What this task involves:
Whenever a line of the entries below holds the string "server", copy that line and return it.

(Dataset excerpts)

********

(** The client's grounds for refusing [r]: the job cannot be read, or the write
    of the status that is meant, or the deletion, comes back with an error. *)
Inductive client_refuses (t : nat) (r : request) (k : K) : Prop :=
  | no_job : (forall o, job_get (target r) k <> Ret o) -> client_refuses t r k
  | no_write o st k' o' e :
      job_get (target r) k = Ret o -> meant now t r (Status o) st ->
      kStatusUpdate (with_status o st) k = (k', o', Some e) -> client_refuses t r k
  | no_delete o k' e :
      job_get (target r) k = Ret o -> is_delete r = true ->
      kDelete o k = (k', Some e) -> client_refuses t r k.

(** The abstract manager: a map from jobs to statuses.  A request that means no
    change changes nothing; any other gives its job the status it means, or
    deletes it, unless the client refuses. *)
Inductive status_step (t : nat) (r : request) (k : K) (m : gmap string JobStatus)
    : gmap string JobStatus -> Prop :=
  | status_reads : writes r = false -> status_step t r k m m
  | status_refused : writes r = true -> client_refuses t r k -> status_step t r k m m
  | status_writes old new :
      m !! target r = Some old -> meant now t r old new ->
      status_step t r k m (<[target r := new]> m)
  | status_deletes : is_delete r = true -> status_step t r k m (delete (target r) m).

(** A handler of [r] that read and wrote the cluster [k] implements [status_step]. *)
Definition implements (t : nat) (r : request) (k : K) (s : hstate K) (_ : flow unit) : Prop :=
  status_step t r k (Status <$> jobs k) (Status <$> jobs (cluster s)).

Lemma implements_reads t r k s fl :
  writes r = false -> cluster s = k -> implements t r k s fl.
Proof. intros ? <-. by apply status_reads. Qed.

Lemma implements_unread t r k s fl e :
  writes r = true -> job_get (target r) k = Err e \/ job_get (target r) k = Panic e ->
  cluster s = k -> implements t r k s fl.
Proof.
  intros ? [He|He] <-; apply status_refused; try done; apply no_job; intros o Ho; congruence.
Qed.

Lemma implements_unwritten t r k s fl o st j' e :
  writes r = true -> job_get (target r) k = Ret o -> meant now t r (Status o) st ->
  kStatusUpdate (with_status o st) k = (cluster s, j', Some e) -> implements t r k s fl.
Proof.
  intros ? Hg Hm Hu. unfold implements. erewrite (update_err k (cluster s)) by exact Hu.
  apply status_refused; [done|]. by eapply no_write.
Qed.

Lemma implements_written t r k s fl o st j' :
  jobs_wf k -> job_get (target r) k = Ret o -> meant now t r (Status o) st ->
  kStatusUpdate (with_status o st) k = (cluster s, j', None) -> implements t r k s fl.
Proof.
  intros Hwf Hg Hm Hu. destruct (update_after_get _ _ _ _ _ _ Hwf Hg Hu) as (Ho & Hk & _ & _ & Hst).
  unfold implements. rewrite Hk, fmap_insert, Hst.
  apply status_writes with (Status o); [|done]. by rewrite lookup_fmap, Ho.
Qed.

Lemma implements_undeleted t r k s fl o e :
  is_delete r = true -> job_get (target r) k = Ret o -> kDelete o k = (cluster s, Some e) ->
  implements t r k s fl.
Proof.
  intros Hr Hg Hd. unfold implements. erewrite (delete_err k (cluster s)) by exact Hd.
  apply status_refused; [by destruct r|]. by eapply no_delete.
Qed.

Lemma implements_deleted t r k s fl o :
  jobs_wf k -> is_delete r = true -> job_get (target r) k = Ret o ->
  kDelete o k = (cluster s, None) -> implements t r k s fl.
Proof.
  intros Hwf Hr Hg Hd. unfold implements. rewrite (delete_ok k (cluster s) o Hd), fmap_delete.
  rewrite (get_name k _ o Hwf Hg). by apply status_deletes.
Qed.

Ltac by_command :=
  cbn; repeat match goal with H : cc_Cmd _ = _ |- _ => rewrite H end; done.

(** Closes a branch of a handler by what the client answered. *)
Ltac finish_implements :=
  first
    [ eapply implements_unread; [|eassumption|]; by_command
    | eapply implements_unwritten; [by_command|eassumption| |eassumption];
      apply status_effect_meant; by_command
    | eapply implements_written; [eassumption|eassumption| |eassumption];
      apply status_effect_meant; by_command
    | by eapply implements_undeleted
    | by eapply implements_deleted
    | apply implements_reads; by_command ].

Lemma serve_implements r k cs es t p :
  jobs_wf k -> wp (serve now post fetch_log r) (implements t r k) (mkHS k Free cs es t p).
Proof.
  intros Hwf. destruct r as [id|id|id|id|id|id b|id b|id b|id|id|id b]; simpl.
  - unfold getJob, GetJob. job_steps; finish_implements.
  - unfold getJobConfig, GetJob. job_steps; finish_implements.
  - unfold getJobLatestLog, GetJob. job_steps; finish_implements.
  - unfold deleteJob, GetJob. job_steps; finish_implements.
  - unfold registerMirror, GetJob. job_steps; finish_implements.
  - unfold updateSchedule, GetJob. job_steps; finish_implements.
  - unfold updateJob, GetJob. job_steps; finish_implements.
  - unfold updateMirrorSize, GetJob. job_steps; finish_implements.
  - unfold enableJob, GetJob. job_steps; finish_implements.
  - unfold disableJob, GetJob. job_steps; finish_implements.
  - unfold handleClientCmd, post_command, GetJob. handler_steps.
    destruct (cc_Cmd (bound_value b)) eqn:Hc; job_steps; finish_implements.
Qed.

(** C9: The manager implements its abstract specification, whatever its cache
    holds and however the writes fail.  A request below /job/:id other than the
    creation of a job, read against a well-formed cluster, does one of these:
    it means no change and changes nothing; it gives the job it names, as the
    API server holds it, the status the request means field by field (never
    one computed from a stale read); it deletes that job; or it changes
    nothing because the client refused, that is, the job could not be read or
    the write of that very status, or the deletion, failed.  It keeps every
    specification, releases the mutex on every path, panics included, and never
    blocks on its own lock. *)
Theorem manager_refines_status_map r k cs es t p s' fl :
  jobs_wf k ->
  serve now post fetch_log r (mkHS k Free cs es t p) = (s', fl) ->
  status_step t r k (Status <$> jobs k) (Status <$> jobs (cluster s')) /\
  (forall n o o', jobs k !! n = Some o -> jobs (cluster s') !! n = Some o' -> Spec o' = Spec o) /\
  jobs_wf (cluster s') /\ rwmu s' = Free /\ fl <> Blocked /\ (t <= tick s')%nat.
Proof.
  intros Hwf Hs. destruct (serve_spec now post fetch_log r k cs es t p s' fl Hwf Hs) as [_ H].
  split; [|exact H]. pose proof (wp_elim _ _ _ (serve_implements r k cs es t p Hwf)) as Hi.
  rewrite Hs in Hi. exact Hi.
Qed.
End refinement.

(** C10: With a clock that does not run backwards, every history of requests
    (refused, failed and panicking ones included) keeps the timestamps of every
    job consistent: the last update is not after the last end of a run, which
    is not after the last sign of life; a run never started after that; and no
    timestamp lies in the future. *)
Theorem timestamps_stay_consistent {K} `{!Client K JobSpec JobStatus, !ClientLaws K JobSpec JobStatus}
    now post fetch_log (k0 : K) t0 k t n o :
  (forall i j, (i <= j)%nat -> now i <= now j) -> (forall i, 0 <= now i) ->
  kwf (Sp := JobSpec) (St := JobStatus) k0 -> all_ordered now k0 t0 ->
  mgr_reach now post fetch_log k0 t0 k t ->
  stored k !! n = Some o -> ordered (now t) (Status (o : Job)).
Proof.
  intros Hmono Hpos Hwf0 Ho0 Hr. revert n o.
  enough (kwf (Sp := JobSpec) (St := JobStatus) k /\ all_ordered now k t) by tauto.
  induction Hr as [|k t r cs es p s' fl Hr [Hwf Ho] Hs|k t k' t' Hr [Hwf Ho] Hwf' Hj Ht
                  |k t k' n o Hr [Hwf Ho] Hwf' Hz Hj]; [done|..].
  - destruct (serve_spec now post fetch_log r k cs es t p s' fl Hwf Hs)
      as (Ha & _ & ? & _ & _ & Ht). split; [done|].
    eapply serve_all_ordered; eauto; apply Hmono; lia.
  - split; [done|]. intros n o Hn. rewrite Hj in Hn.
    eapply ordered_le; [by apply (Ho n)|]. by apply Hmono.
  - split; [done|]. intros m o' Hm. rewrite Hj in Hm.
    apply lookup_insert_Some in Hm as [[_ <-]|[_ Hm]]; [|by apply (Ho m)].
    rewrite Hz. unfold ordered. simpl. pose proof (Hpos t). lia.
Qed.

(** ** Orders of effects, and answers *)
Section answers.
Context {K : Type} `{!Client K JobSpec JobStatus, !ClientLaws K JobSpec JobStatus}.
Context (now : nat -> Z) (post : string -> ClientCmd -> reply) (fetch_log : string -> reply).
#[local] Abbreviation jobs := (stored (K := K) (Sp := JobSpec) (St := JobStatus)).
#[local] Abbreviation jobs_wf := (kwf (K := K) (Sp := JobSpec) (St := JobStatus)).
#[local] Abbreviation job_get := (kGet (K := K) (Sp := JobSpec) (St := JobStatus)).

(** C33: The handler of commands posts the command it was sent, once and for the job
    it names.  A stop is posted only when the API server already holds the job as
    paused, and is not posted only when the job cannot be read or that write fails;
    any other command is posted without touching the cluster. *)
Theorem stop_is_recorded_before_it_is_sent id b k cs es t p s' fl :
  jobs_wf k ->
  handleClientCmd now post id b (mkHS k Free cs es t p) = (s', fl) ->
  let cmd := bound_value b in
  match cc_Cmd cmd with
  | CmdStop =>
      (posts s' = p /\ client_refuses now t (RCmd id b) k) \/
      (posts s' = p ++ [(id, cmd)] /\
       exists o, jobs (cluster s') !! id = Some o /\ st_Status (Status o) = Paused)
  | _ => posts s' = p ++ [(id, cmd)] /\ cluster s' = k
  end.
Proof.
  intros Hwf Hs cmd. run_handler Hs.
  unfold handleClientCmd, post_command, GetJob. handler_steps. fold cmd.
  destruct (cc_Cmd cmd) eqn:Hc; job_steps; try (by split);
    try (left; split; [done|]; apply no_job; intros o Ho; cbn in Ho; clear fetch_log; intuition congruence);
    match goal with Hg : job_get id k = Ret ?o, Hu : kStatusUpdate _ _ = (?k', ?j', None) |- _ =>
      right; split; [done|]; cbn [cluster set_mutex];
      destruct (update_after_get k k' id o j' _ Hwf Hg Hu) as (_ & -> & _ & _ & Hst);
      rewrite lookup_insert_eq; (eexists; split; [done|]; by rewrite Hst)
    | Hg : job_get id k = Ret ?o, Hu : kStatusUpdate _ _ = (_, _, Some _) |- _ =>
      left; split; [done|]; refine (no_write now t (RCmd id b) k o _ _ _ _ Hg _ Hu);
      apply status_effect_meant; cbn; unfold cmd in Hc; by rewrite Hc
    end.
Qed.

********

Task result:
    API server holds it, the status the request means field by field (never
    it names.  A stop is posted only when the API server already holds the job as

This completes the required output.